Бледность, покрывавшая обыкновенно румяное лицо Эллен, сменилась таким ярким румянцем, что его можно было разглядеть даже на таком расстоянии. Одно мгновение девушка поколебалась, как будто сдерживая Движение досады, потом ответила с присущей ей энергией:
— Не знаю, по какому праву можно меня расспрашивать об обещаниях, касающихся только той, которая дала их, — если она действительно давала обещания, вроде тех, на которые вы намекаете. Я не стану больше разговаривать с человеком, который так много думает о себе и слушается только своих личных чувств.
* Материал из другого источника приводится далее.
(** * PeekingDuck: the OpenCV multi-object tracker

    A shallow embedding of
    [peekingduck/pipeline/nodes/dabble/utils/tracking_files/opencv_tracking.py]
    (class [OpenCVTracker]) and the proofs of its identity-assignment
    properties.

    Conventions of the embedding:
    - the attributes of [self] that the methods write
      ([first_frame_or_not], [next_object_id], [tracking_dict]) form the
      record [OpenCVTracker]; [tracker_type] and [iou_thresh] are assigned
      once in [__init__] and never again, they are constants;
    - a method is a computation in the state-and-exception monad [M]: it
      takes the object, returns the object as the method leaves it and
      either a value or the Python exception it raised;
    - a Python [dict] is an association list in insertion order with
      Python's update (in place when the key exists, at the end otherwise)
      and delete;
    - IoU scores are rationals: the float arithmetic of numpy is idealised;
    - the OpenCV tracker objects, the image type and the helpers imported
      from [iou_tracker.utils] are gathered in the interface [Cv2World]. *)

From Stdlib Require Import List ZArith QArith Qround Lia Lqa Bool String Ascii.
From Stdlib Require Import Sorted.
From Stdlib Require Decimal DecimalString DecimalZ DecimalPos.
Import ListNotations.

Set Implicit Arguments.

(** ** Exceptions and the state-and-exception monad *)

Inductive exn : Type :=
| ValueError
| IndexError
| KeyError
| AttributeError
| TypeError.

Inductive Result (A : Type) : Type :=
| Ok (a : A)
| Raise (e : exn).

Arguments Ok {A} a.
Arguments Raise {A} e.

Definition M (S A : Type) : Type := S -> Result A * S.

Definition ret {S A : Type} (a : A) : M S A := fun s => (Ok a, s).

Definition raise {S A : Type} (e : exn) : M S A := fun s => (Raise e, s).

Definition bind {S A B : Type} (c : M S A) (k : A -> M S B) : M S B :=
  fun s =>
    match c s with
    | (Ok a, s') => k a s'
    | (Raise e, s') => (Raise e, s')
    end.

Definition get {S : Type} : M S S := fun s => (Ok s, s).

Definition put {S : Type} (s : S) : M S unit := fun _ => (Ok tt, s).

Definition lift {S A : Type} (r : Result A) : M S A := fun s => (r, s).

Declare Scope py_scope.
Delimit Scope py_scope with py.

Notation "x <- c ;; k" := (bind c (fun x => k))
  (at level 61, c at next level, right associativity) : py_scope.
Notation "c ;;; k" := (bind c (fun _ => k))
  (at level 61, right associativity) : py_scope.

Local Open Scope py_scope.

(** [for x in l: body x] *)
Fixpoint for_each {S A : Type} (body : A -> M S unit) (l : list A) : M S unit :=
  match l with
  | [] => ret tt
  | x :: l' => body x ;;; for_each body l'
  end.

(** ** Python dictionaries: insertion-ordered association lists *)

Section PyDict.
Variables K V : Type.
Variable K_eq_dec : forall a b : K, {a = b} + {a <> b}.

Definition dict : Type := list (K * V).

(** [list(d)] and [d.keys()] *)
Definition dict_keys (d : dict) : list K := map fst d.

(** [d.update({k: v})]: an existing key keeps its position and its key
    object, a new key goes to the end. *)
Fixpoint dict_update (d : dict) (k : K) (v : V) : dict :=
  match d with
  | [] => [(k, v)]
  | (k', v') :: d' =>
      if K_eq_dec k' k then (k', v) :: d'
      else (k', v') :: dict_update d' k v
  end.

(** [del d[k]]: [KeyError] when the key is absent. *)
Fixpoint dict_del (d : dict) (k : K) : Result dict :=
  match d with
  | [] => Raise KeyError
  | (k', v') :: d' =>
      if K_eq_dec k' k then Ok d'
      else match dict_del d' k with
           | Ok d'' => Ok ((k', v') :: d'')
           | Raise e => Raise e
           end
  end.
End PyDict.

(** ** Sequences: indexing, [max], [argmax], [round] *)

(** [l[i]] for a non-negative index: [IndexError] out of range. *)
Definition py_index {A : Type} (l : list A) (i : nat) : Result A :=
  match nth_error l i with
  | Some a => Ok a
  | None => Raise IndexError
  end.

(** [l[-1]] *)
Definition py_last {A : Type} (l : list A) : Result A :=
  match rev l with
  | a :: _ => Ok a
  | [] => Raise IndexError
  end.

Definition Qlt_bool (x y : Q) : bool := negb (Qle_bool y x).

(** One step of [max]: the running maximum changes only for a strictly
    larger item. *)
Definition max_step (m y : Q) : Q := if Qlt_bool m y then y else m.

(** Python's [max(seq)]: the first maximal item, [ValueError] on an empty
    sequence. *)
Definition py_max (l : list Q) : Result Q :=
  match l with
  | [] => Raise ValueError
  | x :: l' => Ok (fold_left max_step l' x)
  end.

(** numpy's [a.argmax()]: the index of the first occurrence of the maximum,
    [ValueError] on an empty array. *)
Fixpoint argmax_from (best : Q) (besti i : nat) (l : list Q) : nat :=
  match l with
  | [] => besti
  | y :: l' =>
      if Qlt_bool best y then argmax_from y i (S i) l'
      else argmax_from best besti (S i) l'
  end.

Definition argmax (l : list Q) : Result nat :=
  match l with
  | [] => Raise ValueError
  | x :: l' => Ok (argmax_from x 0 1 l')
  end.

(** Rounding to the nearest integer, halves to the even neighbour. *)
Definition rint (x : Q) : Z :=
  let f := Qfloor x in
  match Qcompare (x - inject_Z f) (1 # 2) with
  | Lt => f
  | Gt => (f + 1)%Z
  | Eq => if Z.even f then f else (f + 1)%Z
  end.

(** [round(x, 1)] *)
Definition round1 (x : Q) : Q := inject_Z (rint (x * inject_Z 10)) / inject_Z 10.

(** [str(n)] for an integer *)
Definition str (n : Z) : string := DecimalString.NilZero.string_of_int (Z.to_int n).

(** ** The collaborators of the tracker *)

(** [trackerTypes] *)
Definition trackerTypes : list string :=
  ["BOOSTING"; "MIL"; "KCF"; "TLD"; "MEDIANFLOW"; "GOTURN"; "MOSSE"; "CSRT"]%string.

(** The constructors [cv2.Tracker..._create], in the order of
    [trackerTypes]. *)
Inductive TrackerKind : Type :=
| Boosting | MIL | KCF | TLD | MedianFlow | GOTURN | MOSSE | CSRT.

(** What the tracker is given from outside: OpenCV's single-object trackers,
    the image array, and the two helpers of [iou_tracker.utils]. *)
Class Cv2World : Type := {
  (** an image array of shape (height, width, channels) *)
  Frame : Type;
  frame_shape : Frame -> Z * Z;
  (** a row of the detection array, normalized [x1, y1, x2, y2] *)
  NBox : Type;
  (** a box in frame coordinates; [tuple(box)] keys compare by value *)
  Box : Type;
  Box_eq_dec : forall a b : Box, {a = b} + {a <> b};
  (** Modelled from the spec: [format_boxes] of [iou_tracker.utils] is not
      among the sources; it scales each normalized box by the frame's
      height and width, and this is what it does to one box. *)
  format_box : Z -> Z -> NBox -> Box;
  (** Modelled from the spec: [iou] of [iou_tracker.utils] is not among the
      sources; this is the score of one box against one candidate. *)
  iou1 : Box -> Box -> Q;
  (** a single-object tracker object, with its internal state *)
  Tracker : Type;
  cv2_create : TrackerKind -> Tracker;
  (** [tracker.init(frame, bbox)] *)
  cv2_init : Tracker -> Frame -> Box -> Tracker;
  (** [tracker.update(frame)]: the tracker as the call leaves it, and the
      returned pair [(success, bbox)] *)
  cv2_update : Tracker -> Frame -> Tracker * (bool * Box)
}.

Section Model.
Context {W : Cv2World}.

(** Modelled from the spec: [format_boxes(boxes, frame_height,
    frame_width)] of [iou_tracker.utils], which is not among the sources:
    every box of the sequence is converted, an empty input gives an empty
    result. *)
Definition format_boxes (boxes : list NBox) (original_h original_w : Z)
  : list Box :=
  map (format_box original_h original_w) boxes.

(** Modelled from the spec: [iou(box, candidate_boxes)] of
    [iou_tracker.utils], which is not among the sources: one score per
    candidate, an empty result for zero candidates. *)
Definition iou (box : Box) (candidates : list Box) : list Q :=
  map (iou1 box) candidates.

(** [np.copy] returns a new array with the same contents: on values it is
    the identity (the store-level model is in [Section Store]). *)
Definition np_copy {A : Type} (a : A) : A := a.

(** *** The object *)

(** An entry of [tracking_dict]: the list [[Tracker, bbox(prev)]]. *)
Definition Track : Type := (Tracker * Box)%type.

Record OpenCVTracker : Type := mkOpenCVTracker {
  first_frame_or_not : bool;
  next_object_id : Z;
  tracking_dict : dict Z Track
}.

Definition tracker_type : string := "MOSSE"%string.

Definition iou_thresh : Q := 1 # 10.

(** [__init__] *)
Definition __init__ : OpenCVTracker :=
  {| first_frame_or_not := true;
     next_object_id := 0;
     tracking_dict := [] |}.

Definition Py : Type -> Type := M OpenCVTracker.

(** [_create_tracker_by_name]: [None] is Python's [None]. *)
Definition _create_tracker_by_name (trackerType : string) : option Tracker :=
  if String.eqb trackerType (nth 0 trackerTypes ""%string) then
    Some (cv2_create Boosting)
  else if String.eqb trackerType (nth 1 trackerTypes ""%string) then
    Some (cv2_create MIL)
  else if String.eqb trackerType (nth 2 trackerTypes ""%string) then
    Some (cv2_create KCF)
  else if String.eqb trackerType (nth 3 trackerTypes ""%string) then
    Some (cv2_create TLD)
  else if String.eqb trackerType (nth 4 trackerTypes ""%string) then
    Some (cv2_create MedianFlow)
  else if String.eqb trackerType (nth 5 trackerTypes ""%string) then
    Some (cv2_create GOTURN)
  else if String.eqb trackerType (nth 6 trackerTypes ""%string) then
    Some (cv2_create MOSSE)
  else if String.eqb trackerType (nth 7 trackerTypes ""%string) then
    Some (cv2_create CSRT)
  else None.

(** [_initialize_tracker]: calling [init] on [None] is an
    [AttributeError]. *)
Definition _initialize_tracker (bbox : Box) (frame : Frame)
  : Py (dict Z Track) :=
  match _create_tracker_by_name tracker_type with
  | None => raise AttributeError
  | Some tracker =>
      let tracker := cv2_init tracker frame bbox in
      s <- get ;;
      let s := {| first_frame_or_not := first_frame_or_not s;
                  next_object_id := (next_object_id s + 1)%Z;
                  tracking_dict := tracking_dict s |} in
      put {| first_frame_or_not := first_frame_or_not s;
             next_object_id := next_object_id s;
             tracking_dict :=
               dict_update Z.eq_dec (tracking_dict s)
                           (next_object_id s) (tracker, bbox) |} ;;;
      s <- get ;;
      ret (tracking_dict s)
  end.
— Ну. старый Траппер, слышали вы? — сказал простой, откровенный охотник за пчелами, внезапно оборачиваясь к своему старому другу. — Самое жалкое насекомое, набрав ношу, отправляется честно и прямо в свое гнездо или в улей, смотря по породе, но пути женского ума так же спутаны, как узловатые ветки дерева, и более извилисты, чем течение вод Миссисипи.
— Ну, ну, дочь моя, — сказал Траппер примирительным тоном, защищая Поля, — вспомните, что молодежь горяча и безрассудна; но обещание всегда остается обещанием и нельзя его сбрасывать и забывать, как это делают буйволы со своими рогами и копытами.
— Благодарю, что вы мне напоминаете о моей клятве, — сказала Эллен, кусая в гневе свои хорошенькие губки, — без этого, я, пожалуй, забыла бы о ней.
— А, природа женщины просыпается в ней, — сказал старик, покачивая головой: очевидно, он не был доволен результатом разговора; — но она проявляется не так, как следует!